Saturday was the kind of day that reminds me of grace. The morning was crisp enough to wipe the summer heat off our brows, but not enough to chill our bones. To balance out the morning blown on climbing Mount Laundry, mopping up the email inbox spill, and taking the blog off the endangered species list, we finally explored a newly opened nature trail near our house. When we first moved here, terrible storms had damaged the boardwalk.

The trail started off promising. The turtle sunning itself on the log paused long enough for a picture before slinking off into the swamp. At first, we felt like we were exploring the land of the faerie with the sunlight highlighting the fall colors. We tramped down the boardwalk and conditions quickly worsened. Soft, rotten wood and missing planks are the norm the closer you get to the end. I suspect we walked farther than we should have but turned around before one of us stepped through a board. The path is definitely not wheelchair accessible, but we enjoyed the beauty of the swamp and left with nary a skeeter bite. We had our taste and hopefully will make it to the end when they finish repairing the damage some day.

Once home, I spent all of ten minutes on Pamela's costume. She decided to be herself and take her three babies trick or treating. I cruelly bound them together with rubber bands--it beats dropping them. I ensconced them in a Hello Kitty blanket, pinned together with pink paper clips because I could not find a single safey pin. I confess I only spent thirty seconds looking. Then, I tied the ends of a very long indigo scarf together, converting it into a sling.

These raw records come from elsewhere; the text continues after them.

(** * design-resolve: note index and key matcher

    A shallow embedding of the two TypeScript sources of the extension
    ([src/extension.ts], the strict grammar, and the second source file,
    the tolerant grammar) together with the part of the ECMAScript
    runtime they rely on: strings as sequences of UTF-16 code units,
    [String.prototype.trim], the backtracking regular-expression matcher,
    [new RegExp(pattern, 'g')] and the [lastIndex] protocol of
    [RegExp.prototype.exec]. *)

From Stdlib Require Import String Ascii.
From Stdlib Require Import List NArith Arith Bool Lia.
Import ListNotations.

Set Implicit Arguments.

(** ** Strings *)

(** A JavaScript string is a sequence of UTF-16 code units. *)
Definition jsstring := list N.

Definition js (s : string) : jsstring :=
  map N_of_ascii (list_ascii_of_string s).

Arguments js s%_string.

(** The code units the grammar of note files is made of. *)
Definition LB : N := 0x3010.     (* the opening bracket of a key marker *)
Definition RB : N := 0x3011.     (* the closing bracket of a key marker *)
Definition COLON : N := 0xFF1A.  (* the full-width colon *)
Definition NL : N := 10.         (* line feed *)
Definition CR : N := 13.         (* carriage return *)

Definition mem (c : N) (l : list N) : bool := existsb (N.eqb c) l.

(** ECMAScript LineTerminator code points. *)
Definition isLineTerminator (c : N) : bool :=
  mem c [0x0A; 0x0D; 0x2028; 0x2029]%N.

(** ECMAScript WhiteSpace code points (TAB, VT, FF, ZWNBSP and the
    Space_Separator category). *)
Definition isWhiteSpace (c : N) : bool :=
  mem c [0x09; 0x0B; 0x0C; 0x20; 0xA0; 0x1680; 0x202F; 0x205F; 0x3000; 0xFEFF]%N
  || ((0x2000 <=? c) && (c <=? 0x200A))%N.

(** What [trim] strips and what the class escape [\s] matches. *)
Definition isSpace (c : N) : bool := isWhiteSpace c || isLineTerminator c.

Fixpoint trimStart (s : jsstring) : jsstring :=
  match s with
  | [] => []
  | c :: s' => if isSpace c then trimStart s' else s
  end.

Definition trimEnd (s : jsstring) : jsstring := rev (trimStart (rev s)).

(** [String.prototype.trim]. *)
Definition trim (s : jsstring) : jsstring := trimEnd (trimStart s).

(** [s.substring(a, b)] for [a <= b]. *)
Definition slice (s : jsstring) (a b : nat) : jsstring :=
  firstn (b - a) (skipn a s).

(** Truthiness of a string: the empty string is the only falsy one. *)
Definition truthy (s : jsstring) : bool :=
  match s with [] => false | _ :: _ => true end.

(** ** Regular expressions *)

Inductive ClassAtom : Type :=
| CAChar (c : N)
| CARange (lo hi : N)
| CASpace                       (* \s *)
| CANotSpace.                   (* \S *)

(** The patterns of the sources, without flags other than [g]. *)
Inductive Regex : Type :=
| REmpty
| RChar (c : N)
| RDot
| RClass (invert : bool) (A : list ClassAtom)
| RSeq (r1 r2 : Regex)
| RAlt (r1 r2 : Regex)
| RQuant (greedy : bool) (min : nat) (max : option nat) (r : Regex)
| RGroup (n : nat) (r : Regex)
| RLook (positive : bool) (r : Regex)
| RBol
| REol.

Definition classAtomMatches (a : ClassAtom) (c : N) : bool :=
  match a with
  | CAChar d => N.eqb c d
  | CARange lo hi => ((lo <=? c) && (c <=? hi))%N
  | CASpace => isSpace c
  | CANotSpace => negb (isSpace c)
  end.

Definition classMatches (invert : bool) (A : list ClassAtom) (c : N) : bool :=
  xorb invert (existsb (fun a => classAtomMatches a c) A).

(** The capture of group [n] is stored at position [n - 1]. *)
Definition Captures := list (option (nat * nat)).

Record MatchState : Type := mkState {
  endIndex : nat;
  captures : Captures
}.

Fixpoint set_nth {A} (n : nat) (v : A) (l : list A) : list A :=
  match l, n with
  | [], _ => []
  | _ :: l', 0 => v :: l'
  | a :: l', S n' => a :: set_nth n' v l'
  end.

Definition setCapture (n : nat) (v : option (nat * nat)) (cap : Captures) : Captures :=
  match n with
  | 0 => cap
  | S k => set_nth k v cap
  end.

(** The capturing groups that occur in a pattern. *)
Fixpoint groupsOf (r : Regex) : list nat :=
  match r with
  | RSeq r1 r2 | RAlt r1 r2 => groupsOf r1 ++ groupsOf r2
  | RQuant _ _ _ r' | RLook _ r' => groupsOf r'
  | RGroup n r' => n :: groupsOf r'
  | _ => []
  end.

Definition clearCaptures (gs : list nat) (cap : Captures) : Captures :=
  fold_left (fun cp n => setCapture n None cp) gs cap.

Definition Continuation := MatchState -> option MatchState.

Section Matcher.

Variable Input : jsstring.

Definition charMatcher (p : N -> bool) (x : MatchState) (c : Continuation)
  : option MatchState :=
  match nth_error Input (endIndex x) with
  | Some ch => if p ch then c (mkState (S (endIndex x)) (captures x)) else None
  | None => None
  end.

(** RepeatMatcher: [m] matches the quantified atom, [gs] are its
    capturing groups, cleared before every iteration.  An iteration
    either lowers [min] or, once [min] is zero, must consume input, so
    [min] plus the remaining input bounds the number of iterations;
    [fuel] starts above that bound. *)
Fixpoint repeatMatcher (m : MatchState -> Continuation -> option MatchState)
    (gs : list nat) (greedy : bool) (c : Continuation)
    (fuel : nat) (min : nat) (max : option nat) (x : MatchState) {struct fuel}
  : option MatchState :=
  match fuel with
  | 0 => None
  | S fuel' =>
      match max with
      | Some 0 => c x
      | _ =>
          let d := fun y : MatchState =>
            if (min =? 0) && (endIndex y =? endIndex x) then None
            else repeatMatcher m gs greedy c fuel' (pred min) (option_map pred max) y in
          let xr := mkState (endIndex x) (clearCaptures gs (captures x)) in
          if min =? 0 then
            if greedy then
              match m xr d with
              | Some z => Some z
              | None => c x
              end
            else
              match c x with
              | Some z => Some z
              | None => m xr d
              end
          else m xr d
      end
  end.

(** The matcher of a pattern in continuation-passing style, after the
    ECMAScript semantics: [None] is failure. *)
Fixpoint matcher (r : Regex) (x : MatchState) (c : Continuation) {struct r}
  : option MatchState :=
  match r with
  | REmpty => c x
  | RChar ch => charMatcher (N.eqb ch) x c
  | RDot => charMatcher (fun a => negb (isLineTerminator a)) x c
  | RClass invert A => charMatcher (classMatches invert A) x c
  | RSeq r1 r2 => matcher r1 x (fun y => matcher r2 y c)
  | RAlt r1 r2 =>
      match matcher r1 x c with
      | Some z => Some z
      | None => matcher r2 x c
      end
  | RQuant greedy min max r' =>
      repeatMatcher (matcher r') (groupsOf r') greedy c
        (S (min + (length Input - endIndex x))) min max x
  | RGroup n r' =>
      matcher r' x (fun y =>
        c (mkState (endIndex y)
                   (setCapture n (Some (endIndex x, endIndex y)) (captures y))))
  | RLook positive r' =>
      match matcher r' x Some with
      | Some y => if positive then c (mkState (endIndex x) (captures y)) else None
      | None => if positive then None else c x
      end
  | RBol => if endIndex x =? 0 then c x else None
  | REol => if endIndex x =? length Input then c x else None
  end.

End Matcher.

(** The result of a successful [exec]: where the match starts, where it
    ends and what the groups captured. *)
Record MatchResult : Type := mkResult {
  index : nat;
  matchEnd : nat;
  groups : Captures
}.

Definition nGroups (r : Regex) : nat := fold_right Nat.max 0 (groupsOf r).

(** The pattern tried at position [i], no group captured yet. *)
Definition matchAt (r : Regex) (S : jsstring) (i : nat) : option MatchState :=
  matcher S r (mkState i (repeat None (nGroups r))) Some.

(** Try the pattern at [i], [i + 1], ... for [n] start positions. *)
Fixpoint search (r : Regex) (S : jsstring) (n i : nat) : option MatchResult :=
  match n with
  | 0 => None
  | Datatypes.S n' =>
      match matchAt r S i with
      | Some y => Some (mkResult i (endIndex y) (captures y))
      | None => search r S n' (Datatypes.S i)
      end
  end.

(** A RegExp object created with the [g] flag: its pattern and its
    mutable [lastIndex]. *)
Record RegExp : Type := mkRegExp {
  pattern : Regex;
  lastIndex : nat
}.

(** [RegExp.prototype.exec] (RegExpBuiltinExec) for a global, non-sticky,
    non-unicode object: the search starts at [lastIndex]; a match moves
    [lastIndex] to its end, a failure resets it to zero. *)
Definition exec (R : RegExp) (S : jsstring) : option MatchResult * RegExp :=
  if length S <? lastIndex R then (None, mkRegExp (pattern R) 0)
  else
    match search (pattern R) S (Datatypes.S (length S) - lastIndex R) (lastIndex R) with
    | Some m => (Some m, mkRegExp (pattern R) (matchEnd m))
    | None => (None, mkRegExp (pattern R) 0)
    end.

(** [match[n]] for a group that took part in the match. *)
Definition group (S : jsstring) (m : MatchResult) (n : nat) : jsstring :=
  match n with
  | 0 => slice S (index m) (matchEnd m)
  | Datatypes.S k =>
      match nth k (groups m) None with
      | Some (a, b) => slice S a b
      | None => []
      end
  end.

(** ** [new RegExp(key, 'g')]

    The sources build a pattern from the text of a key.  The fragment of
    the pattern grammar modelled here is: alternatives separated by [|],
    the assertions [^] and [$], the atoms [.], a pattern character and a
    backslash followed by a syntax character or [/], and the quantifiers
    [*], [+], [?] with their lazy forms.  A quantifier with nothing to
    repeat and a trailing backslash are syntax errors, as in ECMAScript.
    Groups, classes, braces and the other escapes are outside the
    fragment. *)

Inductive Compiled : Type :=
| Pattern (r : Regex)
| BadPattern                    (* SyntaxError *)
| OutsideFragment.

Definition isSyntaxCharacter (c : N) : bool :=
  mem c (js "^$\.*+?()[]{}|").

Fixpoint mkSeq (ts : list Regex) : Regex :=
  match ts with
  | [] => REmpty
  | [t] => t
  | t :: ts' => RSeq t (mkSeq ts')
  end.

Fixpoint mkAlt (first : Regex) (others : list Regex) : Regex :=
  match others with
  | [] => first
  | a :: others' => RAlt first (mkAlt a others')
  end.

Definition quantifierOf (c : N) : option (nat * option nat) :=
  if N.eqb c 42 then Some (0, None)             (* * *)
  else if N.eqb c 43 then Some (1, None)        (* + *)
  else if N.eqb c 63 then Some (0, Some 1)      (* ? *)
  else None.

(** [alts] are the finished alternatives and [terms] the terms of the
    current one, both most recent first; [q] tells whether the last term
    is an atom that a quantifier may follow. *)
Fixpoint parsePattern (p : jsstring) (alts terms : list Regex) (q : bool)
  : Compiled :=
  match p with
  | [] =>
      match rev (mkSeq (rev terms) :: alts) with
      | [] => Pattern REmpty
      | a :: others => Pattern (mkAlt a others)
      end
  | c :: p' =>
      match quantifierOf c with
      | Some (min, max) =>
          match q, terms with
          | true, atom :: terms' =>
              match p' with
              | c' :: p'' =>
                  if N.eqb c' 63
                  then parsePattern p'' alts (RQuant false min max atom :: terms') false
                  else parsePattern p' alts (RQuant true min max atom :: terms') false
              | [] => parsePattern p' alts (RQuant true min max atom :: terms') false
              end
          | _, _ => BadPattern
          end
      | None =>
          if N.eqb c 124 then parsePattern p' (mkSeq (rev terms) :: alts) [] false
          else if N.eqb c 94 then parsePattern p' alts (RBol :: terms) false
          else if N.eqb c 36 then parsePattern p' alts (REol :: terms) false
          else if N.eqb c 46 then parsePattern p' alts (RDot :: terms) true
          else if N.eqb c 92 then
            match p' with
            | [] => BadPattern
            | e :: p'' =>
                if isSyntaxCharacter e || N.eqb e 47
                then parsePattern p'' alts (RChar e :: terms) true
                else OutsideFragment
            end
          else if isSyntaxCharacter c then OutsideFragment
          else parsePattern p' alts (RChar c :: terms) true
      end
  end.
(** The counter is above every label in use: [Dictionary(...)] starts
    there, and [append] and [remove] keep it so. *)
Definition counter_above (d : Dictionary) : Prop :=
  Forall (fun l => (l < index d)%Z) (labels (dic d)).

(** The calls a session makes on its dictionary. *)
Inductive op : Type :=
| Append (t : Term)
| Remove (i : Z).

(** The dictionary after the calls, and the ids the appends returned, in
    order. *)
Fixpoint run (d : Dictionary) (ops : list op) : Dictionary * list Z :=
  match ops with
  | [] => (d, [])
  | Append t :: ops' =>
    let '(d1, r) := append d t in
    let '(d2, ids) := run d1 ops' in
    (d2, match r with Some i => i :: ids | None => ids end)
  | Remove i :: ops' => run (fst (remove d i)) ops'
  end.

Definition kyoto_term : Term :=
  {| jp := u "京/都"; kana := u "きょう/と"; div0 := u "0/0"; div1 := u "0";
     term_type := MEISHI; pri := 0 |}.

Definition yomu : Term :=
  {| jp := u "読*む"; kana := u "よ*む"; div0 := u "0*-1"; div1 := u "0*-1";
     term_type := GODAN; pri := 0 |}.

Fixpoint linear (r : regex) : bool :=
  match r with
  | RAlt _ _ => false
  | RSeq r1 r2 => linear r1 && linear r2
  | RGroup _ r1 => linear r1
  | _ => true
  end.

(** The groups of a linear pattern, last closed first. *)
Fixpoint closing (r : regex) : list nat :=
  match r with
  | RGroup i r1 => i :: closing r1
  | RSeq r1 r2 => closing r2 ++ closing r1
  | _ => []
  end.

(** The four fields [is_valid_transfer] measures hold text. *)
Definition text_fields (r : raw_row) : bool :=
  forallb (fun c => match r c with CStr _ => true | _ => false end)
          (firstn 4 COLUMNS).

(** The priority cell is no infinite float. *)
Definition finite_priority (r : raw_row) : bool :=
  match r (u "Priority") with
  | CInf _ => false
  | _ => true
  end.

(** The rows whose [Term] is built. *)
Definition keeps (U : Unicode) (df : raw_frame) (r : raw_row) : bool :=
  match row_term U df r with
  | Ok _ => true
  | Raise _ => false
  end.

Definition has_columns (df : raw_frame) : bool :=
  forallb (fun c => str_mem c (columns df)) COLUMNS.

(** Rows as [read_csv] gives them: the five text columns and the
    priority. *)
Definition cells (j k a b ty p : cell) : raw_row :=
  fun c =>
    if str_eqb c (u "Japanese") then j
    else if str_eqb c (u "Kana") then k
    else if str_eqb c (u "Division0") then a
    else if str_eqb c (u "Division1") then b
    else if str_eqb c (u "Type") then ty
    else if str_eqb c (u "Priority") then p
    else CNaN.
Definition euclidean_distance (p q : vec3) : R :=
  sqrt ((p.1.1 - q.1.1) * (p.1.1 - q.1.1)
        + (p.1.2 - q.1.2) * (p.1.2 - q.1.2)
        + (p.2 - q.2) * (p.2 - q.2)).

(** ** Conditions on the collaborators under which a trial runs to its end *)

(** The engine neither loses nor forgets a body. *)
Definition physics_keeps_bodies (E : Collaborators) : Prop :=
  forall s obj_id, has_body s obj_id -> is_Some (physics E s !! obj_id).

(** The relation proposer returns. *)
Definition proposer_returns (E : Collaborators) : Prop :=
  forall ppcd cpcd pf cf pp cp ps cs,
    exists r, infer_relation_task E ppcd cpcd pf cf pp cp ps cs = Ok r.

(** The frame conversion returns. *)
Definition conversion_returns (E : Collaborators) : Prop :=
  forall a b c, exists p, convert_reference_frame E a b c = Ok p.

(** ** Concrete scenes *)

(** The helper of spec 3 as a collaborator. *)
Definition spec3_helper : pose -> pose -> pose -> result pose :=
  fun pose_source pose_frame_target pose_frame_source =>
    Ok (convert_reference_frame_spec pose_source pose_frame_target pose_frame_source).


(** A rack standing upright one unit above the origin, the child's final pose
    at the origin, and the upside-down pose lines 778-780 give that rack. *)
Definition cx1_start_parent_pose : pose := Pose (0, 0, 1) eye3.
Definition cx1_final_child_pose_mat : mat4 := eye4.
Definition cx1_upside_down_pose_mat : mat4 :=
  upside_down_pose_mat cx1_start_parent_pose eye3.

(** Two cameras, one point each, both at distance 0.2 of their mean. *)
Definition cx4_obj_pcd_pts : list cloud := [[(2 / 10, 0, 0)]; [(- (2 / 10), 0, 0)]].

(** A rack (body 1) at the origin and a mug (body 2) a little above it; one
    camera with one pixel on each; a proposer that answers the identity; an
    engine that leaves the bodies where they are and reports a contact until
    the parent is pinned. *)
Definition demo_contact : Contact :=
  Build_Contact 2 1 (-1) (-1) (0, 0, 1 / 10) (0, 0, 1 / 10) (0, 0, 1) 0 0.
Definition demo_cam : CamObs :=
  Build_CamObs eye3 eye4 [(0, 0, 0); (0, 0, 1 / 10)] [1; 2]%Z.
Definition demo_scene : Scene :=
  Build_Scene "rack_0" "mug_0" 0
    (PC (Build_LoadedObj "rack_0.obj" "rack_0_dec.obj" (1, 1, 1) 1 None)
        (Build_LoadedObj "mug_0.obj" "mug_0_dec.obj" (3 / 10, 3 / 10, 3 / 10) 2 None)).
Definition demo_bodies : gmap Z pose :=
  <[1%Z := unit_pose]> (<[2%Z := Pose (0, 0, 1 / 10) eye3]> ∅).
Definition demo_sim : Sim := MkSim demo_bodies false ∅ 0 [].
Definition demo_world : World := MkWorld demo_sim [] [].
Definition demo_collaborators : Collaborators := {|
  load_objects := fun _ s => (demo_scene, s);
  cams_observe := fun _ => [demo_cam];
  physics := body_state;
  getContactPoints := fun s _ _ => if (next_cid s =? 0)%Z then [demo_contact] else [];
  infer_relation_task := fun _ _ _ _ _ _ _ _ => Ok (eye4, []);
  crop_bound := fun _ => true;
  convert_reference_frame := spec3_helper |}.
Definition demo_args : Args :=
  Build_Args "rack" "mug" "demo_pose" "demo_pose" default_upright_ori_diff_thresh 0 1.
Definition any_pose_args : Args :=
  Build_Args "rack" "mug" "any_pose" "any_pose" default_upright_ori_diff_thresh 0 1.

(** The same scene with the camera seeing the mug only. *)
Definition cx5_cam : CamObs := Build_CamObs eye3 eye4 [(0, 0, 1 / 10)] [2]%Z.
Definition cx5_collaborators : Collaborators := {|
  load_objects := fun _ s => (demo_scene, s);
  cams_observe := fun _ => [cx5_cam];
  physics := body_state;
  getContactPoints := fun s _ _ => if (next_cid s =? 0)%Z then [demo_contact] else [];
  infer_relation_task := fun _ _ _ _ _ _ _ _ => Ok (eye4, []);
  crop_bound := fun _ => true;
  convert_reference_frame := spec3_helper |}.

(** A parent lying on its side (a quarter turn about x), for the upright
    correction. *)
Definition tilted_parent_pose : pose := Pose (0, 0, 0) (Mat3 1 0 0 0 0 (-1) 0 1 0).

(** The demo scene again, in a simulator left in another state by earlier
    trials. *)
Definition demo_world_later : World :=
  MkWorld (MkSim demo_bodies true ∅ 5 [(2, 0)%Z]) [true; false] [].

(** The words of spec 4.4, steps 2 and 3: both conversions have the identity
    as source frame; the first has the parent's start pose as target frame,
    the second the upside-down pose. *)
Definition child_upside_down_spec44
    (final_child_pose start_parent_pose upside_down_pose : pose) : pose :=
  let child_in_parent :=
    convert_reference_frame_spec final_child_pose start_parent_pose unit_pose in
  convert_reference_frame_spec child_in_parent upside_down_pose unit_pose.

(** * More of the script

    The camera loop's table points, the setup of a trial, the running
    success rate, and further concrete scenes. *)

(** Three views of a small object: no two points are 0.2 apart. *)
Definition small_obj_pcd_pts : list cloud :=
  [[(0, 0, 0); (1 / 10, 0, 0)]; [(0, 1 / 10, 0)]].

(** ** The table's points (line 604)

    [a[::step]] keeps the elements at the indices [0, step, 2*step, ...];
    a zero step is refused with a [ValueError]. *)

(** The elements of [a] after the first [wait], then every [S gap]-th. *)
Fixpoint every {A} (gap wait : nat) (a : list A) : list A :=
  match a with
  | [] => []
  | x :: a =>
      match wait with
      | O => x :: every gap gap a
      | S wait => every gap wait a
      end
  end.

Definition np_step_slice {A} (a : list A) (step : nat) : result (list A) :=
  match step with
  | O => Raise ValueError
  | S gap => Ok (every gap 0 a)
  end.

(** [pts_raw[table_inds[0], :][::int(table_inds[0].shape[0]/500)]]: the
    quotient of a count by 500, truncated, is the integer quotient. *)
Definition table_pts (cam : CamObs) (table_id : Z) : result cloud :=
  let table := map snd (filter (fun sp => sp.1 = table_id)
                               (zip (flat_seg cam) (pts_raw cam))) in
  np_step_slice table (length table / 500)%nat.

(** ** Trial setup: scales and start poses (lines 266-296, 391-510) *)

(** [pc_master_dict[pc]['scale_hl']] (lines 279-296): high and low, set for
    five classes. *)
Definition scale_hl (cls : string) : option (R * R) :=
  if decide (cls = "mug"%string) then Some (45 / 100, 25 / 100)
  else if decide (cls = "bowl"%string) then Some (4 / 10, 2 / 10)
  else if decide (cls = "bottle"%string) then Some (45 / 100, 15 / 100)
  else if decide (cls = "syn_rack_easy"%string) then Some (45 / 100, 25 / 100)
  else if decide (cls = "box_container"%string) then Some (12 / 10, 8 / 10)
  else None.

Halloween happens infrequently enough to help me measure Pamela's progress. Trick or treating is chock full of uncertainty and proves to be as great a challenge for autistic children as opening presents on Christmas morning. While one might try to teach the rules, the frenzy of the day makes it hard for our kids to figure out. This year, I learned that she functions best walking alone rather than in a group. The chaos at the front door crowds out the mental space Pamela needs to process what she ought to do. The excitement captures her attention, rendering her speechless. We also started about a half hour before the masses descended up on the neighborhood.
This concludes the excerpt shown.